BEGIN INFORMATION PROVIDED

(** * The configuration store of web_config.c

    A shallow embedding of the INI reader and the two INI writers of
    [src/web_config.c] ([read_config_value], [write_config_value],
    [write_config_batch]), of the service-stop helper [stop_rkipc] and of
    the tail of [handle_config_update], followed by the properties of the
    configuration store that are stated about them.

    C strings are lists of characters; a file is the list of its bytes.
    The operating system is an explicit environment: which calls fail, and
    what [flock] meets. *)

From Stdlib Require Import Ascii String List Arith ZArith Bool Lia.
From stdpp Require Import base decidable option list strings.

Local Open Scope list_scope.

(** ** Characters and C strings *)

Abbreviation cstring := (list ascii).

Definition NUL : ascii := "000"%char.
Definition TAB : ascii := "009"%char.
Definition LF : ascii := "010"%char.
Definition CR : ascii := "013"%char.

(** The text of a string literal. *)
Definition s2l (s : string) : cstring := list_ascii_of_string s.

(** [before stop s] is the part of [s] in front of the first character
    accepted by [stop] (the whole of [s] when there is none); [after stop s]
    is what follows that character. *)
Fixpoint before (stop : ascii -> bool) (s : cstring) : cstring :=
  match s with
  | [] => []
  | c :: r => if stop c then [] else c :: before stop r
  end.

Fixpoint after (stop : ascii -> bool) (s : cstring) : cstring :=
  match s with
  | [] => []
  | c :: r => if stop c then r else after stop r
  end.

Definition is_char (a : ascii) : ascii -> bool := fun c => Ascii.eqb c a.
Definition is_eol : ascii -> bool := fun c => Ascii.eqb c CR || Ascii.eqb c LF.

(** A buffer read as a C string ends at its first NUL. *)
Definition c_str (buf : cstring) : cstring := before (is_char NUL) buf.

(** [strstr(line, "=")] and [strchr(line, '=')] *)
Definition has_eq (line : cstring) : bool := existsb (is_char "="%char) line.

(** [line[0] == '['] *)
Definition is_header (line : cstring) : bool :=
  match line with
  | c :: _ => Ascii.eqb c "["%char
  | [] => false
  end.

(** [strncpy(dst, src, n)] into an array of [n + 1] bytes, read back as a C
    string.  A source shorter than [n] is copied whole and padded with NUL.
    Of a source of [n] characters or more the first [n] are copied and no
    NUL is written; where the caller stores one itself ([value] in
    [read_config_value], [body_copy]) the string read back is that copy.
    The arrays [file_key] and [file_value] and the fields of [updates] are
    neither initialised nor terminated by their callers: there the copy is
    what is read back only if the byte after it happens to be NUL, and the
    source does not determine what is read otherwise.  The properties that
    depend on the key or value of a line, or on the value of an update,
    are therefore stated for texts shorter than these arrays ([key_fits],
    [value_fits]). *)
Definition strncpy (n : nat) (src : cstring) : cstring := take n src.

(** *** trim_string *)

Definition is_blank (c : ascii) : bool := Ascii.eqb c " "%char || Ascii.eqb c TAB.
Definition is_trailing (c : ascii) : bool :=
  Ascii.eqb c " "%char || Ascii.eqb c TAB || Ascii.eqb c CR || Ascii.eqb c LF.

Fixpoint skip_leading (s : cstring) : cstring :=
  match s with
  | [] => []
  | c :: r => if is_blank c then skip_leading r else s
  end.

Fixpoint drop_trailing (s : cstring) : cstring :=
  match s with
  | [] => []
  | c :: r =>
      match drop_trailing r with
      | [] => if is_trailing c then [] else [c]
      | r' => c :: r'
      end
  end.

Definition trim_string (str : cstring) : cstring := drop_trailing (skip_leading str).

(** *** sscanf(line, "[%127[^]]]", current_section)

    After the opening bracket the conversion takes the longest run of
    characters other than the closing bracket, at most 127 of them; with an
    empty run nothing is stored and [current_section] keeps its value. *)
Definition sscanf_section (line current : cstring) : cstring :=
  match line with
  | c :: rest =>
      if Ascii.eqb c "["%char then
        match take 127 (before (is_char "]"%char) rest) with
        | [] => current
        | name => name
        end
      else current
  | [] => current
  end.

(** *** fgets and the lines of a file *)

Definition LINE_SIZE : nat := 512.

Fixpoint fgets_take (room : nat) (fp : cstring) : cstring * cstring :=
  match room, fp with
  | S room', c :: rest =>
      if Ascii.eqb c LF then ([c], rest)
      else let '(l, rest') := fgets_take room' rest in (c :: l, rest')
  | _, _ => ([], fp)
  end.

(** [fgets(line, size, fp)]: nothing at end of file, else at most [size - 1]
    bytes, up to and including the first newline.  The result is the line as
    the C string the caller sees, and the rest of the stream. *)
Definition fgets (size : nat) (fp : cstring) : option (cstring * cstring) :=
  match fp with
  | [] => None
  | _ => let '(buf, rest) := fgets_take (size - 1) fp in Some (c_str buf, rest)
  end.

(** [while (fgets(line, sizeof(line), fp))]: the lines handed to the loop
    body, in order.  Every call that returns a line consumes a byte, so the
    length of the stream bounds the number of iterations. *)
Fixpoint read_lines (fuel : nat) (fp : cstring) : list cstring :=
  match fuel with
  | 0 => []
  | S fuel' =>
      match fgets LINE_SIZE fp with
      | None => []
      | Some (line, rest) => line :: read_lines fuel' rest
      end
  end.

Definition file_lines (content : cstring) : list cstring :=
  read_lines (length content) content.

(** A loop over the lines that carries a state and writes to the output
    stream: the text written, piece by piece, is collected in order. *)
Fixpoint scan {St : Type} (body : St -> cstring -> St * list cstring)
    (st : St) (lines : list cstring) : St * list cstring :=
  match lines with
  | [] => (st, [])
  | line :: rest =>
      let '(st1, w1) := body st line in
      let '(st2, w2) := scan body st1 rest in
      (st2, w1 ++ w2)
  end.

(** ** read_config_value *)

(** The strings [file_key] and [file_value] after [strncpy] and
    [trim_string], for a line whose text in front of the equals sign is
    shorter than 127 bytes and whose text after it is shorter than 255
    bytes (see [strncpy] for longer ones). *)
Definition file_key_of (line : cstring) : cstring :=
  trim_string (strncpy 127 (before (is_char "="%char) line)).

Definition file_value_of (line : cstring) : cstring :=
  trim_string (strncpy 255 (after (is_char "="%char) line)).

(** The loop of [read_config_value] over the lines, for a buffer of
    [value_size] bytes, [value_size] not 0 (the source computes
    [value_size - 1] in [size_t] and stores the terminator at that
    index). *)
Fixpoint read_loop (sec k : cstring) (value_size : nat) (lines : list cstring)
    (current_section : cstring) (in_section : bool) : option cstring :=
  match lines with
  | [] => None
  | raw :: rest =>
      let line := before is_eol raw in
      if is_header line then
        let cur := trim_string (sscanf_section line current_section) in
        read_loop sec k value_size rest cur (bool_decide (cur = sec))
      else if in_section && has_eq line then
        if bool_decide (file_key_of line = k)
        then Some (strncpy (value_size - 1) (file_value_of line))
        else read_loop sec k value_size rest current_section in_section
      else read_loop sec k value_size rest current_section in_section
  end.

(** The scan of [read_config_value] over the content of the file. *)
Definition read_scan (content sec k : cstring) (value_size : nat) : option cstring :=
  read_loop sec k value_size (file_lines content) [] false.

(** ** The batch entries *)

Record ConfigEntry := mkEntry {
  section : cstring;
  key : cstring;
  value : cstring;
  updated : bool
}.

END INFORMATION PROVIDED

● WHAT TO WORK ON: Nothing but an exact copy of the lines from the first one above through the line holding "The operating system" should be returned.

● REPLY TO THE EXERCISE:
(** * The configuration store of web_config.c

    A shallow embedding of the INI reader and the two INI writers of
    [src/web_config.c] ([read_config_value], [write_config_value],
    [write_config_batch]), of the service-stop helper [stop_rkipc] and of
    the tail of [handle_config_update], followed by the properties of the
    configuration store that are stated about them.

    C strings are lists of characters; a file is the list of its bytes.
    The operating system is an explicit environment: which calls fail, and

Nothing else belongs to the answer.